<2019ドラフト>

東妻純平(智弁和歌山)にはドラフト以上に期待したいことがある

1年だった2017夏からベンチ入りを果たし、智弁和歌山の中心選手としてマスクをかぶってきた東妻純平(あづま じゅんぺい)選手。

高校球界トップクラスでプロ顔負けの強肩を誇り、2019秋のドラフト指名は確定的とも言われる実力の持ち主です。

ただ、智弁和歌山では決して順風満帆ではなく、悔しい想いもたくさんしてきたキャッチャーなんですよね。

そんな背景も踏まえ、高校最後の夏に臨む東妻純平選手について特集してみました。

 

智弁和歌山・東妻純平がドラフト確定と言われる理由

プロ顔負けの二塁送球タイム

ドラフト注目の東妻純平選手ですが、まず強みとして挙げられるのが強肩でしょう。

二塁送球タイムは最速1.84とプロ顔負けのタイムを誇り、扇の要として絶大な存在感を示します。

身長172cm・体重74kgとやや小柄ながら、遠投125メートルを投げる地肩の強さは天性のものがありますね!

少しでもリードが大きくなると矢のような送球が飛んできますから、塁に出たランナーもかなりプレッシャーを感じることは間違いありません。

星稜・山瀬慎之助捕手と並んで高校トップレベルの強肩は一見の価値アリと言えるでしょう…!

フットワークの良さ

強肩ぶりに加えて、東妻純平選手の強みはフットワークの良さにもあります。

上半身だけで力任せなスローイングをするのではなく、しっかりと体重移動を意識していることが見えるんですよね。
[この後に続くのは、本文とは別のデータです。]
(** * rag_challenge: the Streamlit question-answering page (app.py)

    A shallow embedding of [app.py]: Python strings as lists of Unicode code
    points, the builtin string methods the script calls ([str.replace],
    [str.strip]) with CPython's behaviour, and the script itself as a
    state-passing program over a process state (the [st.cache_resource]
    cache and the log of effects on storage, on the pipeline and on the
    page). *)

From Stdlib Require Import String Ascii.
From Stdlib Require Import List NArith Arith Bool Lia.
Import ListNotations.

(** ** Python strings *)

Module PyStr.

(** A Python [str] is a sequence of Unicode code points. *)
Definition char := N.
Definition str := list char.

(** ASCII literals of the script, written as Rocq strings. *)
Definition lit (s : string) : str := map N_of_ascii (list_ascii_of_string s).

Definition ch_tab : char := 9%N.
Definition ch_nl : char := 10%N.
Definition ch_space : char := 32%N.
Definition ch_apos : char := 39%N.
Definition ch_rparen : char := 41%N.
Definition ch_colon : char := 58%N.

(** [s.startswith(p)] *)
Fixpoint starts_with (p s : str) : bool :=
  match p, s with
  | [], _ => true
  | _ :: _, [] => false
  | a :: p', b :: s' => (a =? b)%N && starts_with p' s'
  end.

(** [p in s]: [p] occurs at some position of [s]. *)
Fixpoint occurs (p s : str) : bool :=
  starts_with p s ||
  match s with
  | [] => false
  | _ :: s' => occurs p s'
  end.

(** The number of positions of [s] at which [p] occurs. *)
Fixpoint occurrences (p s : str) : nat :=
  (if starts_with p s then 1 else 0) +
  match s with
  | [] => 0
  | _ :: s' => occurrences p s'
  end.

(** [s.replace(old, new)]: CPython scans [s] from the left, replaces the
    first occurrence of [old] it finds and resumes the search behind that
    occurrence, so the occurrences it replaces do not overlap.  [skip] is
    the number of characters of the occurrence just replaced that are still
    to be passed over. *)
Fixpoint replace_from (old new : str) (skip : nat) (s : str) : str :=
  match s with
  | [] => []
  | c :: s' =>
      match skip with
      | S k => replace_from old new k s'
      | O =>
          if starts_with old s
          then new ++ replace_from old new (length old - 1) s'
          else c :: replace_from old new 0 s'
      end
  end.

(** With an empty [old], Python puts [new] in front of every character and
    at the end. *)
Definition str_replace (old new s : str) : str :=
  match old with
  | [] => new ++ flat_map (fun c => c :: new) s
  | _ :: _ => replace_from old new 0 s
  end.

(** [c.isspace()], the characters [str.strip()] removes: CPython's
    [_PyUnicode_IsWhitespace]. *)
Definition is_space (c : char) : bool :=
  (((9 <=? c) && (c <=? 13)) || ((28 <=? c) && (c <=? 32))
   || (c =? 133) || (c =? 160) || (c =? 5760)
   || ((8192 <=? c) && (c <=? 8202))
   || (c =? 8232) || (c =? 8233) || (c =? 8239) || (c =? 8287)
   || (c =? 12288))%N.

(** The length of the run of whitespace [s] starts with. *)
Fixpoint leading_spaces (s : str) : nat :=
  match s with
  | [] => 0
  | c :: s' => if is_space c then S (leading_spaces s') else 0
  end.

(** [s[i:j]] for [0 <= i] and [0 <= j]. *)
Definition substring (i j : nat) (s : str) : str := firstn (j - i) (skipn i s).

(** [s.strip()]: CPython's [do_strip] moves an index [i] from the left past
    the whitespace, then an index [j] from the right down to [i] at most,
    and returns [s[i:j]]. *)
Definition str_strip (s : str) : str :=
  let i := leading_spaces s in
  let j := length s - leading_spaces (rev (skipn i s)) in
  substring i j s.

End PyStr.

Import PyStr.
Local Open Scope N_scope.

(** ** The answer formatter (app.py, lines 26-31) *)

Definition quotesingle : str := lit "/quotesingle.ts1".
Definition apostrophe : str := [ch_apos].
Definition colon_space : str := [ch_colon; ch_space].
Definition colon_nl_tab : str := [ch_colon; ch_nl; ch_tab].
Definition rparen_space : str := [ch_rparen; ch_space].
Definition rparen_nl_tab : str := [ch_rparen; ch_nl; ch_tab].

(** [answer.replace("/quotesingle.ts1", "'").replace(": ", ":\n\t")
          .replace(") ", ")\n\t").strip()] *)
Definition clean_answer (answer : str) : str :=
  str_strip
    (str_replace rparen_space rparen_nl_tab
       (str_replace colon_space colon_nl_tab
          (str_replace quotesingle apostrophe answer))).

(** ** The intermediate values of the method chain *)

Definition chain1 (answer : str) : str :=
  str_replace quotesingle apostrophe answer.
Definition chain2 (answer : str) : str :=
  str_replace colon_space colon_nl_tab (chain1 answer).
Definition chain3 (answer : str) : str :=
  str_replace rparen_space rparen_nl_tab (chain2 answer).

(** ** The formatter as the specification words it *)

(** "Replace every occurrence": at every position of the text where the
    token occurs, the replacement is written and the characters of that
    occurrence are dropped, whether or not an earlier occurrence covers the
    position.  [covered] counts the characters still covered by the last
    occurrence seen. *)
Fixpoint replace_every_from (old new : str) (covered : nat) (s : str) : str :=
  match s with
  | [] => []
  | c :: s' =>
      if starts_with old s
      then new ++ replace_every_from old new (length old - 1) s'
      else match covered with
           | S k => replace_every_from old new k s'
           | O => c :: replace_every_from old new 0 s'
           end
  end.

Definition replace_every (old new s : str) : str :=
  replace_every_from old new 0 s.

(** "Strip leading and trailing whitespace". *)
Fixpoint lstrip (s : str) : str :=
  match s with
  | [] => []
  | c :: s' => if is_space c then lstrip s' else s
  end.

Definition rstrip (s : str) : str := rev (lstrip (rev s)).

Definition strip_both (s : str) : str := rstrip (lstrip s).

Definition spec_step1 (s : str) : str := replace_every quotesingle apostrophe s.
Definition spec_step2 (s : str) : str := replace_every colon_space colon_nl_tab s.
Definition spec_step3 (s : str) : str := replace_every rparen_space rparen_nl_tab s.
Definition spec_step4 (s : str) : str := strip_both s.

Definition spec_formatter (s : str) : str :=
  spec_step4 (spec_step3 (spec_step2 (spec_step1 s))).

(** ** Predicates on strings used in the statements *)

(** A string is borderless when none of its proper non-empty suffixes is a
    prefix of it: two occurrences of it cannot overlap. *)
Definition borderless (old : str) : bool :=
  forallb (fun k => negb (starts_with (skipn k old) old))
          (seq 1 (length old - 1)).

(** [c in s] *)
Definition mem (c : char) (s : str) : bool := existsb (N.eqb c) s.

(** No character of [p] is a character of [q]. *)
Definition no_common_char (p q : str) : bool :=
  forallb (fun c => negb (mem c q)) p.

(** The first character of [s] is whitespace. *)
Definition hd_space (s : str) : bool :=
  match s with
  | [] => false
  | c :: _ => is_space c
  end.

(** The strings of the third scenario. *)
Definition dont_token : str := lit "don/quotesingle.ts1t".
Definition dont : str := lit "don't".

(** The last character of [m] is whitespace. *)
Fixpoint ends_space (m : str) : bool :=
  match m with
  | [] => false
  | c :: m' =>
      match m' with
      | [] => is_space c
      | _ :: _ => ends_space m'
      end
  end.

(** The last character [str.strip] keeps is the colon of a [":\n\t"] whose
    newline and tab it cuts. *)
Definition cut_by_strip (t : str) : bool :=
  starts_with colon_nl_tab (skipn (length (str_strip t) - 1) (lstrip t)).

(** ** The script as a state-passing program *)

Module App.

(** Python values the script meets in a response: a [str], or an object
    without a [replace] method. *)
Inductive value :=
| VStr (s : str)
| VOther.

(** A dict with string keys. *)
Definition dict := list (string * value).

Fixpoint dict_get (k : string) (d : dict) : option value :=
  match d with
  | [] => None
  | (k', v) :: d' => if String.eqb k k' then Some v else dict_get k d'
  end.

Inductive exn :=
| FileNotFoundError
| UnpicklingError
| KeyError (key : string)
| AttributeError (name : string)
| PipelineError (code : nat).

Inductive outcome (A : Type) :=
| Return (a : A)
| Raise (e : exn).
Arguments Return {A} a.
Arguments Raise {A} e.

(** The pickled pipeline: what its [invoke] method does with the argument
    on its [n]-th call. *)
Record chain := { chain_invoke : nat -> dict -> outcome dict }.

(** What is at "./data/model/qa_chain.pkl". *)
Inductive file :=
| Garbage
| Pickle (c : chain).
Definition disk := option file.

(** An object in memory: [pickle.load] makes a new one on every call. *)
Record artifact := { art_id : nat; art_chain : chain }.

Inductive event :=
| EvOpen
| EvUnpickle (id : nat)
| EvInvoke (id : nat) (arg : dict)
| EvTitle (text : string)
| EvWrite (text : string)
| EvTextInput (label : string)
| EvSpinnerEnter (text : string)
| EvSpinnerExit
| EvSubheader (text : string)
| EvCode (body : str) (language : string).

(** The process: the [st.cache_resource] entry of [load_qa_chain], the
    number of objects unpickled and of pipeline calls so far, and the
    effects in the order they happened. *)
Record process := {
  cache : option artifact;
  loads : nat;
  calls : nat;
  log : list event
}.

Definition init : process :=
  {| cache := None; loads := 0; calls := 0; log := [] |}.

Definition M (A : Type) : Type := process -> outcome A * process.

Definition ret {A : Type} (a : A) : M A := fun st => (Return a, st).

Definition raise {A : Type} (e : exn) : M A := fun st => (Raise e, st).

Definition bind {A B : Type} (c : M A) (k : A -> M B) : M B :=
  fun st =>
    match c st with
    | (Return a, st') => k a st'
    | (Raise e, st') => (Raise e, st')
    end.

Notation "x <- c ;; k" := (bind c (fun x => k))
  (at level 61, c at next level, right associativity).
Notation "c ;; k" := (bind c (fun _ => k))
  (at level 61, right associativity).

Definition emit (e : event) : M unit :=
  fun st =>
    (Return tt,
     {| cache := cache st; loads := loads st; calls := calls st;
        log := log st ++ [e] |}).

(** [open("./data/model/qa_chain.pkl", "rb")] *)
Definition open_rb (d : disk) : M file :=
  match d with
  | None => raise FileNotFoundError
  | Some f => emit EvOpen ;; ret f
  end.

(** [pickle.load(f)] *)
Definition pickle_load (f : file) : M artifact :=
  match f with
  | Garbage => raise UnpicklingError
  | Pickle c =>
      fun st =>
        (Return {| art_id := loads st; art_chain := c |},
         {| cache := cache st; loads := S (loads st); calls := calls st;
            log := log st ++ [EvUnpickle (loads st)] |})
  end.

(** The body of [load_qa_chain] (app.py, lines 11-12). *)
Definition load_qa_chain_body (d : disk) : M artifact :=
  f <- open_rb d ;;
  pickle_load f.

(** [@st.cache_resource]: the first call that returns stores what it
    returns; a later call returns the stored object and does not run the
    body.  A call that raises stores nothing. *)
Definition cache_resource (body : M artifact) : M artifact :=
  fun st =>
    match cache st with
    | Some a => (Return a, st)
    | None =>
        match body st with
        | (Return a, st') =>
            (Return a,
             {| cache := Some a; loads := loads st'; calls := calls st';
                log := log st' |})
        | (Raise e, st') => (Raise e, st')
        end
    end.

Definition load_qa_chain (d : disk) : M artifact :=
  cache_resource (load_qa_chain_body d).

(** [qa_chain.invoke(arg)] *)
Definition invoke (qa_chain : artifact) (arg : dict) : M dict :=
  fun st =>
    let st' :=
      {| cache := cache st; loads := loads st; calls := S (calls st);
         log := log st ++ [EvInvoke (art_id qa_chain) arg] |} in
    match chain_invoke (art_chain qa_chain) (calls st) arg with
    | Return response => (Return response, st')
    | Raise e => (Raise e, st')
    end.

(** [d[k]] *)
Definition getitem (d : dict) (k : string) : M value :=
  match dict_get k d with
  | Some v => ret v
  | None => raise (KeyError k)
  end.

(** The method chain of lines 26-31 on the value found under "result". *)
Definition format (answer : value) : M str :=
  match answer with
  | VStr s => ret (clean_answer s)
  | VOther => raise (AttributeError "replace")
  end.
そのためより安定した送球が可能になり、以前にも増して正確な位置にコントロールできるようになりました。

この辺りは中学時代までショートを守っていたことも大きく影響していますね!

高嶋仁・前監督からキャッチャーへのコンバートを勧められて高校からマスクをかぶっているものの、内野手として活躍していたことが今に活きています。

50メートル6秒3と俊敏性も兼ね備えていますから、プロのスカウトに高い評価を受けていることも納得です。

守備面では優れたリードを見せる近江・有馬諒捕手がピカ一と言われていますが、負けじと自分の強みを磨いていってほしいですね。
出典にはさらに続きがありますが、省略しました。